With technology, it’s harder than ever for patients to forget their appointments. Personal reminders can be sent to just about any electronic device. Nearly all patients own cell phones and communicate via texting. These days, most practice management or appointment systems allow dental offices to share alerts directly that send (1) reminders at the time of scheduling (save-the-date texts), (2) confirmation on the day before the appointment, and (3) texts one hour prior to the appointment as a last-minute reminder.

If your office has not invested in an SMS/text system, it’s a smart thing to do. It saves hours of manpower by preventing staff from having to physically call each patient to confirm appointments. Patients can confirm their visits via text outside of business hours, and they can even be prompted to cancel with 24-hour notice if necessary.

Train patients not to cancel

For appointments made in person or over the phone, it’s vital to explain to patients that they need to let you know at least 24 hours in advance if they must cancel or reschedule their appointments. Depending on your practice, you may even want to state that a fee will be incurred for last-minute cancellations.

For example, Mrs. Smith has an appointment for a filling next week. You could say, “Mrs. Smith, if for any reason something comes up and you’re not able to make it to this appointment, please let us know at least 24 hours in advance. Otherwise, a $50 charge will be applied to your account. This policy helps us keep our operating costs as low as possible for all of our patients.”

Very rarely will you have to actually charge a patient for a missed appointment. But this added financial incentive acts as another layer of encouragement for your patients to make their scheduled visits.

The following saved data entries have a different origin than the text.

Lemma resolvedReservation_admitted x r :
  awscrd.statusCapacityReservation x = true -> resolvedReservation x = Ok r ->
  osv1crd.CapacityReservation r = true <-> reservationFits x.
Proof.
  intros H. unfold awscrd.statusCapacityReservation in H. conjuncts. unfold resolvedReservation.
  repeat match goal with H : enum _ _ = true |- _ => apply bool_decide_eq_true in H end.
  destruct (resourceID_has "cr-" (awsv1.cr_ID x)) as [Hid Hid1]; [done|].
  assert (Ho : sized 12 (awsv1.cr_OwnerID x)) by (unfold sized; erewrite accountID_length by done; lia).
  destruct (upstreamInstanceMatchCriteria (awsv1.cr_InstanceMatchCriteria x)) as [criteria|] eqn:E; [|done].
  assert (osv1crd.required criteria osv1crd.InstanceMatchCriteria = true) as Hc.
  { assert (awsv1.cr_InstanceMatchCriteria x = "open" \/ awsv1.cr_InstanceMatchCriteria x = "targeted") as [E'|E']
      by set_solver; rewrite E' in E; injection E as <-; by vm_compute. }
  intros [= <-]. unfold osv1crd.CapacityReservation. cbn [osv1.cr_AvailabilityZone osv1.cr_ID osv1.cr_InstanceMatchCriteria
    osv1.cr_InstanceType osv1.cr_OwnerID osv1.cr_ReservationType osv1.cr_State]. rewrite !andb_true_iff, !required_sized.
  assert (property (upstreamReservationType (awsv1.cr_ReservationType x)) osv1crd.CapacityReservationType = true)
    by (unfold upstreamReservationType; case_decide; by vm_compute).
  assert (property (upstreamReservationState (awsv1.cr_State x)) osv1crd.CapacityReservationState = true)
    by (unfold upstreamReservationState; case_decide; by vm_compute).
  split.
  - intros ((((((? & Hi) & _) & ?) & _) & _) & _). split; [apply Hi | done..].
  - intros []. unfold sized in *. repeat split; (lia || tauto).
Qed.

Fool me once, shame on you. Fool me twice …

It’s impossible to know who’s going to be a chronic no-show until it’s too late. If a patient has two recent no-shows on his or her file, do not reschedule the person again. These patients need to be placed on a short-notice list for openings that pop up due to last-minute cancellations or for times that are challenging to fill. Do not allow them to schedule during prime time-slots such as at the end of the day or during extended office hours. Reserve these times for reliable patients of record.

Be sympathetic

There will always be situations such as illness, emergencies, and accidents that require even the most reliable and trustworthy patients to cancel appointments. These people demand our respect and concern.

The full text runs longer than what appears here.